Thick cables stretched across the surface about four feet above the water. He rapidly aborted the dive as he realised netting covered the whole pond. Braking hard he tried to cut out of the dive but hit the netting and bounced off. Shaken and confused he laboured across the netted pond and circled up, still looking at the seething mass of fish. There must be a way to get at them. He entered into two more dives, each time pulling out at the last moment as the netting barred his way. He came to rest on a telegraph pole on the edge of the site. From there he reassessed the situation. The exit channel from the last pond ran beneath him. It was not netted. A few trout swam against the current. Within moments Ozzie was back on the pole with his second self-caught meal!

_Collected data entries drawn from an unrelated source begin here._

Lemma block_rows d v h x :
  x ∈ left_rows vote_joins (s_votes d) (v, h) ≫= left_rows snapshot_joins (s_snapshots d) -> x.1.1 = (v, h).
Proof. by intros (y & Hx%left_rows_fst & Hy%left_rows_fst)%list_elem_of_bind; rewrite Hx, Hy. Qed.

Lemma block_rows_nonempty d v h :
  left_rows vote_joins (s_votes d) (v, h) ≫= left_rows snapshot_joins (s_snapshots d) <> [].
Proof.
  pose proof (left_rows_nonempty vote_joins (s_votes d) (v, h)). destruct (left_rows _ _ _) as [|x xs]; [done|].
  rewrite bind_cons. intros [E _]%app_nil. by apply left_rows_nonempty in E.
Qed.

Lemma metrics_blocks d inside : inside_heights d inside <> [] ->
  validator_metrics d inside =
  (fun v => metrics_row ((v.1, val_Moniker v.2), block d v (inside_heights d inside))) <$> s_validators d.
Proof.
  intros Hne. unfold validator_metrics. rewrite joined_blocks.
  rewrite (group_by_bind _ _ (fun v => (v.1, val_Moniker v.2))).
  - by rewrite <-list_fmap_compose.
  - intros v _. split.
    + destruct (inside_heights d inside) as [|h l]; [done|]. unfold block. rewrite bind_cons.
      intros [E _]%app_nil. by apply block_rows_nonempty in E.
    + apply Forall_forall. intros x (h & Hx%block_rows & _)%list_elem_of_bind. by rewrite Hx.
  - apply (NoDup_fmap_1 fst). rewrite <-list_fmap_compose. apply (NoDup_fst_map_to_list (t_validators d)).
Qed.

Lemma metrics_empty d inside : inside_heights d inside = [] -> validator_metrics d inside = [].
Proof.
  intros E. unfold validator_metrics. rewrite joined_blocks, E. unfold block.
  by induction (s_validators d).
Qed.

(** A vote of the type, at one of the heights. *)
Definition cast_in d addr (t : Z) (l : list (Z * HeightRow)) : Z :=
  count (filter (fun v => (v.1.2 =? t) && existsb (fun h => votes_at addr h v) l = true) (s_votes d)).

(** A validator has at most one snapshot at a height. *)
Lemma snapshot_once d (p : ((string * ValidatorRow) * (Z * HeightRow)) * option (VoteKey * VoteRow)) :
  exists o, left_rows snapshot_joins (s_snapshots d) p = [(p, o)].
Proof.
  unfold left_rows. destruct (filter _ (s_snapshots d)) as [|s [|s' l]] eqn:E; [by exists None|by exists (Some s)|].
  exfalso. assert (Hs : s ∈ filter (fun b => snapshot_joins p b = true) (s_snapshots d)) by (rewrite E; set_solver).
  assert (Hs' : s' ∈ filter (fun b => snapshot_joins p b = true) (s_snapshots d)) by (rewrite E; set_solver).
  assert (Hnd : NoDup (filter (fun b => snapshot_joins p b = true) (s_snapshots d)).*1).
  { apply (sublist_NoDup _ _ (NoDup_fst_map_to_list (t_snapshots d))), fmap_sublist, sublist_filter. }
  rewrite E in Hnd. cbn in Hnd. apply NoDup_cons in Hnd as [Hn _]. apply Hn.
  assert (s.1 = s'.1) as ->; [|set_solver]. unfold snapshot_joins in Hs, Hs'.
  apply list_elem_of_filter in Hs as [Hs _], Hs' as [Hs' _].
  rewrite andb_true_iff, Z.eqb_eq, bool_decide_eq_true in Hs, Hs'.
  destruct s as [[] ?], s' as [[] ?]; cbn in *. destruct Hs, Hs'. congruence.
Qed.

(** The rows of one validator at one height: its votes there, or one without. *)
Lemma height_block d v h :
  (fun x : MetricsJoin => x.1.2) <$> (left_rows vote_joins (s_votes d) (v, h) ≫= left_rows snapshot_joins (s_snapshots d)) =
  snd <$> left_rows vote_joins (s_votes d) (v, h).
Proof.
  induction (left_rows vote_joins (s_votes d) (v, h)) as [|x l IH]; [done|].
  rewrite bind_cons, fmap_app, IH. by destruct (snapshot_once d x) as (o & ->).
Qed.

Lemma block_total d v l : NoDup l.*1 ->
  count_distinct ((fun r : MetricsJoin => r.1.1.2.1) <$> block d v l) = count l.
Proof.
  intros Hnd. unfold block. rewrite fmap_bind. apply (count_distinct_bind _ fst); [|done].
  intros h _. split; [intros E%fmap_nil_inv; by apply block_rows_nonempty in E|].
  apply Forall_fmap, Forall_forall. intros x Hx%block_rows. cbn. by rewrite Hx.
Qed.

Lemma block_signed d v l : NoDup l.*1 ->
  count_distinct (omap (fun r : MetricsJoin => (fun _ => r.1.1.2.1) <$> r.1.2) (block d v l)) = heights_signed d v.1 l.
Proof.
  intros Hnd. unfold block. rewrite omap_bind, (bind_filter (signed_at d v.1)).
  - apply (count_distinct_bind _ fst).
    2:{ apply (sublist_NoDup _ _ Hnd), fmap_sublist, sublist_filter. }
    intros h [Hh _]%list_elem_of_filter. split.
    + unfold signed_at in Hh. apply (left_rows_signed vote_joins _ (v, h)) in Hh as (b & bs & _ & ->).
      rewrite fmap_cons, bind_cons. destruct (snapshot_once d ((v, h), Some b)) as (o & ->). done.
    + apply Forall_forall. intros x (r & Hin & Hr)%list_elem_of_omap. apply block_rows in Hin.
      destruct r as [[p o] q]. cbn in *. subst p. by destruct o; simplify_eq/=.
  - intros h _ Hh. rewrite (left_rows_missed vote_joins _ (v, h)) by exact Hh. rewrite bind_cons.
    by destruct (snapshot_once d ((v, h), None)) as (o & ->).
Qed.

The owner of the fish farm was a clever man. Ospreys had been stealing his fish for years. But in the big scheme of things the losses were relatively small. He could either spend more money scaring away the Ospreys or get the Ospreys to pay for the fish they took. He built a bird hide overlooking the ponds and channels and for a small fee birdwatchers could come and get the best views of hunting Ospreys ever! Neat solution.

Fish farms in Scotland grow fish - usually Rainbow Trout - for human consumption. So many fish in such a small area attracts Ospreys. Ospreys can be seen in the summer months at the Rothiemurchus Estates fish farm at Inverdruie, near Aviemore.